▶ [PROBLEM TO SOLVE]
When a line in the data below includes "handleResult", count it; then give only the total.

▶ [Dataset records]
□ □ □ □

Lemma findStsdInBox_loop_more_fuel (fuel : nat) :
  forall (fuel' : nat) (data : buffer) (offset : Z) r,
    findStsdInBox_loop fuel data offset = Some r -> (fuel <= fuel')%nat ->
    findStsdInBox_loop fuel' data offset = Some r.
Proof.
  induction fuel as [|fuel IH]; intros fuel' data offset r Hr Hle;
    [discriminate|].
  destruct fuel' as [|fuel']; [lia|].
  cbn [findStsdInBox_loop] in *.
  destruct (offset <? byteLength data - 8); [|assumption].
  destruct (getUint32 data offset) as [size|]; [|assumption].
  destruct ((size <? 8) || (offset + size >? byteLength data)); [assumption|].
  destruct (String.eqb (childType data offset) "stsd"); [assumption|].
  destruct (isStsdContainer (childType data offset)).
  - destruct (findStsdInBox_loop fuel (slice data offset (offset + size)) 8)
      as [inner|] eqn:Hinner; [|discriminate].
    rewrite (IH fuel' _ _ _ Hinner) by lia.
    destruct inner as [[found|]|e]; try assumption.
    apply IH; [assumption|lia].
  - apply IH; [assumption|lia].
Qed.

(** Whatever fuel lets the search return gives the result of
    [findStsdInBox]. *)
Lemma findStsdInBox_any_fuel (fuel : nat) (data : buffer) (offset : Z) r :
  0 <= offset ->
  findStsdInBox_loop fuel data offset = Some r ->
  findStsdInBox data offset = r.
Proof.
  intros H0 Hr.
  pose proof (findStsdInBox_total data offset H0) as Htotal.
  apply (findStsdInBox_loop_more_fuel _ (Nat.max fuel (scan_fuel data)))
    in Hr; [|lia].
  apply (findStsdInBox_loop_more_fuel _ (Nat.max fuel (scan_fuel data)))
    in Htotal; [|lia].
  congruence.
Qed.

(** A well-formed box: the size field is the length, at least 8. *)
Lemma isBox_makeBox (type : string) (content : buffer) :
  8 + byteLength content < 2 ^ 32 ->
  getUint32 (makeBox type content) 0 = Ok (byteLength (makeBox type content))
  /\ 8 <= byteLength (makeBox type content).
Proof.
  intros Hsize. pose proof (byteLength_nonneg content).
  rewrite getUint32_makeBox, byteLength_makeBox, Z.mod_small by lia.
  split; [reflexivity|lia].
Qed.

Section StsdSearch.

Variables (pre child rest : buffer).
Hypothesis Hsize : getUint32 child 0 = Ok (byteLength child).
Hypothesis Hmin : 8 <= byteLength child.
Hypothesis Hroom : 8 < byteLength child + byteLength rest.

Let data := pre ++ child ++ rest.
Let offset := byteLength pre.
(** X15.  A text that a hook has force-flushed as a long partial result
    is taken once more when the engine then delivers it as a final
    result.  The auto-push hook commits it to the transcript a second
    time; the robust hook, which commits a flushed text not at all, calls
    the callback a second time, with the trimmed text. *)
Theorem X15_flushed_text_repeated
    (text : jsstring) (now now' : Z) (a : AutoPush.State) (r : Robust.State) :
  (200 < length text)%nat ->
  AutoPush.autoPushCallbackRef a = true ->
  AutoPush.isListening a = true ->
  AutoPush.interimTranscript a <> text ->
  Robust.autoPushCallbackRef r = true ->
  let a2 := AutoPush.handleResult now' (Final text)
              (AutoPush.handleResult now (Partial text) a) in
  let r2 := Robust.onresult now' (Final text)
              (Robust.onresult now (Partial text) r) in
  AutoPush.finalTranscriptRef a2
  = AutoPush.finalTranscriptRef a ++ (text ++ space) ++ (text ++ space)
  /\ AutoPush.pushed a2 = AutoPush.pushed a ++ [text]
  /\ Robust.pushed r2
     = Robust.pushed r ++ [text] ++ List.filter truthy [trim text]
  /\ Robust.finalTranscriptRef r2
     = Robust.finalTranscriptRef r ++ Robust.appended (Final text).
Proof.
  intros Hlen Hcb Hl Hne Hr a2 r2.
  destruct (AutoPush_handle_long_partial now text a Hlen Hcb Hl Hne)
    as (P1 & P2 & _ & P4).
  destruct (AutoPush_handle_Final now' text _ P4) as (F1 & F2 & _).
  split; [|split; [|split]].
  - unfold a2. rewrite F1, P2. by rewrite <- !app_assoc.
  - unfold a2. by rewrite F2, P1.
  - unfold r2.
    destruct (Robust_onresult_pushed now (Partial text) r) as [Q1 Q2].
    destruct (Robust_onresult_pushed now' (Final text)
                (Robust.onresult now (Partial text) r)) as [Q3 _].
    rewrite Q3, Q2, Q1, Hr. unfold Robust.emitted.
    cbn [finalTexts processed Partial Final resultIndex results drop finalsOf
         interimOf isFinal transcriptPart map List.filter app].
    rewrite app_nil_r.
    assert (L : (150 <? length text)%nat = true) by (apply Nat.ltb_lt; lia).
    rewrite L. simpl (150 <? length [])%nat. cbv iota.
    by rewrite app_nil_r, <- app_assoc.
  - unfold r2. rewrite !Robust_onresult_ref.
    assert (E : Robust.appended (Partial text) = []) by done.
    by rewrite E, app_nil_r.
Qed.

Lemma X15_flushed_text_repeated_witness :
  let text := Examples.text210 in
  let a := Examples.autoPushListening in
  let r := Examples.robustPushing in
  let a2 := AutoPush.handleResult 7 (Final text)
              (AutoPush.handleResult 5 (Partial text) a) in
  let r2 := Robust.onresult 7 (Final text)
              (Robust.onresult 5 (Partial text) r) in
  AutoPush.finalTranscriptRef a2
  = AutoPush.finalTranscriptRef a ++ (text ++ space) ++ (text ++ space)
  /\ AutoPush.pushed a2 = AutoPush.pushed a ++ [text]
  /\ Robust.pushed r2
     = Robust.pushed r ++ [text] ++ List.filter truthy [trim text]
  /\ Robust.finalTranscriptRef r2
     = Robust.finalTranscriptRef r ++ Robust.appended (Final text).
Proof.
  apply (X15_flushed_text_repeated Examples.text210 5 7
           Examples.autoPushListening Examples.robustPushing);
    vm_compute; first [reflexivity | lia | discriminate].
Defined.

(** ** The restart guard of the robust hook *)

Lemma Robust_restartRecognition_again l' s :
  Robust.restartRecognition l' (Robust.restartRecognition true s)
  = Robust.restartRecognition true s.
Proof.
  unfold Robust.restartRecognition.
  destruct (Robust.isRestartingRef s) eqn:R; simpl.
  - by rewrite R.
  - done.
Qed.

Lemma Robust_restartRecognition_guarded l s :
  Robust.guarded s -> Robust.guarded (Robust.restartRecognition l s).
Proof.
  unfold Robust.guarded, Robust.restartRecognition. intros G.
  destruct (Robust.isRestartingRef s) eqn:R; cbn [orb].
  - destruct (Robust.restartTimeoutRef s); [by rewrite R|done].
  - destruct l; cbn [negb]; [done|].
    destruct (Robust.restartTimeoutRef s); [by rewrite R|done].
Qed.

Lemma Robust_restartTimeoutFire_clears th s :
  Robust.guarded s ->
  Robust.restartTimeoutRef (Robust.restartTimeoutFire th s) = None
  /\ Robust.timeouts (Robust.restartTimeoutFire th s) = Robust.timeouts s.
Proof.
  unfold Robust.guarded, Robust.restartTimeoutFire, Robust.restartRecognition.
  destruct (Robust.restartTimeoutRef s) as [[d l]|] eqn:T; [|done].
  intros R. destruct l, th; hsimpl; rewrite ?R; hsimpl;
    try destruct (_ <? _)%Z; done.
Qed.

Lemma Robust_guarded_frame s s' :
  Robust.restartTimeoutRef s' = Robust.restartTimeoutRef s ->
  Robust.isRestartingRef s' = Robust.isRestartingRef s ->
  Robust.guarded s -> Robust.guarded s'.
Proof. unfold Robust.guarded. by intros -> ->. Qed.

□ □ □ □

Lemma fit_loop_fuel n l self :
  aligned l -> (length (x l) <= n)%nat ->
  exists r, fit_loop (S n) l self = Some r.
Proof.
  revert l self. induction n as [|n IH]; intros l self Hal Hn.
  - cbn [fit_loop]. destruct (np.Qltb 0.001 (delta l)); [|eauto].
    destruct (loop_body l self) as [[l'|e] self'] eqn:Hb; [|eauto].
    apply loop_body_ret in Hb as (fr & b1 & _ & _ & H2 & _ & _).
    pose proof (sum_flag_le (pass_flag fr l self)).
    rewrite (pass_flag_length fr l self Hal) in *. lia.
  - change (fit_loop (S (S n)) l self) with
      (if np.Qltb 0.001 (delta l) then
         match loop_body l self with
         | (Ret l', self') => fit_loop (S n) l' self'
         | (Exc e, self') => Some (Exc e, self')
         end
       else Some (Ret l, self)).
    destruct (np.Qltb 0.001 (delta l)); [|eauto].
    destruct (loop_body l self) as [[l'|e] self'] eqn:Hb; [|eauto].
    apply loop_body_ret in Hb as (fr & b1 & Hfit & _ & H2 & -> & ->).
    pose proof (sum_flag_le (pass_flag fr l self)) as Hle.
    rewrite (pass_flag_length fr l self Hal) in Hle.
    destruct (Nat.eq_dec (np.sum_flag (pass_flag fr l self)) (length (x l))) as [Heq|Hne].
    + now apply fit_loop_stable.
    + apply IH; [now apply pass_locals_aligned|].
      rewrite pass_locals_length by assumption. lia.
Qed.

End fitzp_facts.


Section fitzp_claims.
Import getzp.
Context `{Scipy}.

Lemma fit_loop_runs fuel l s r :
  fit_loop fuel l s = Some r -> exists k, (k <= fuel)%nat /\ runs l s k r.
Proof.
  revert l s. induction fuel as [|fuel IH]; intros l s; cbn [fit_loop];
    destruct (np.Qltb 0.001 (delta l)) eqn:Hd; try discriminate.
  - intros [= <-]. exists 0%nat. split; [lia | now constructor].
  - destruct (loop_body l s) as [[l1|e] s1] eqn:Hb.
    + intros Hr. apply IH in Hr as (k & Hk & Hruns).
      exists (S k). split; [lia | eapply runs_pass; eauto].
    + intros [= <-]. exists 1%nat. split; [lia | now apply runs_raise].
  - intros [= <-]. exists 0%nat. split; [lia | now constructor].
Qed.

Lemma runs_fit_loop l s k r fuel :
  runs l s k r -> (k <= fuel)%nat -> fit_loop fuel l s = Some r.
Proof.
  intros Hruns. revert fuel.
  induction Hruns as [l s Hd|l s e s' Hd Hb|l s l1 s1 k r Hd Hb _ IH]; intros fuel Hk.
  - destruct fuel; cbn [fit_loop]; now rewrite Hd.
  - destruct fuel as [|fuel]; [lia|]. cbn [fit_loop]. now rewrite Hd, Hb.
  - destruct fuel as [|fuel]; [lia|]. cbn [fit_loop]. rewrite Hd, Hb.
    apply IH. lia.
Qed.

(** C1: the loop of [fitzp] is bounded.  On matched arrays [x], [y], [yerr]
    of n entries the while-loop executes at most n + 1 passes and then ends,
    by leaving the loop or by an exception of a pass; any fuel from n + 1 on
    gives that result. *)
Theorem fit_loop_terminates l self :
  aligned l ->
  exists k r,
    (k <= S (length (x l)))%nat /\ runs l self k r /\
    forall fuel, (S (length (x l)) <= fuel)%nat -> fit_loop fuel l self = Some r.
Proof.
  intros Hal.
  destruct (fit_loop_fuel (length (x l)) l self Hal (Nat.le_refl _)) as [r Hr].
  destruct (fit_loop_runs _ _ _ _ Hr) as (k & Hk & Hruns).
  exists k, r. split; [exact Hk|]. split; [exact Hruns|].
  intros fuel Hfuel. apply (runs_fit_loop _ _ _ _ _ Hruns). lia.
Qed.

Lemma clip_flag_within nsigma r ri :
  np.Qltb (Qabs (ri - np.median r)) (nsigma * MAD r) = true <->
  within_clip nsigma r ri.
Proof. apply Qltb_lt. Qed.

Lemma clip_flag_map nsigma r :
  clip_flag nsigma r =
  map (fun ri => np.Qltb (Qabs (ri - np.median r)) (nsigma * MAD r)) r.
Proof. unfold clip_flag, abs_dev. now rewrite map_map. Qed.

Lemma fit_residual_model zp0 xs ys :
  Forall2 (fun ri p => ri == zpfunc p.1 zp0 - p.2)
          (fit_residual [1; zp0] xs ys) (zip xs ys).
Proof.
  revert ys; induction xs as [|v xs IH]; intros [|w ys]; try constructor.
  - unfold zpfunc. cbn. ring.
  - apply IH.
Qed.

□ □ □ □

▶ [EXERCISE RESULT]
4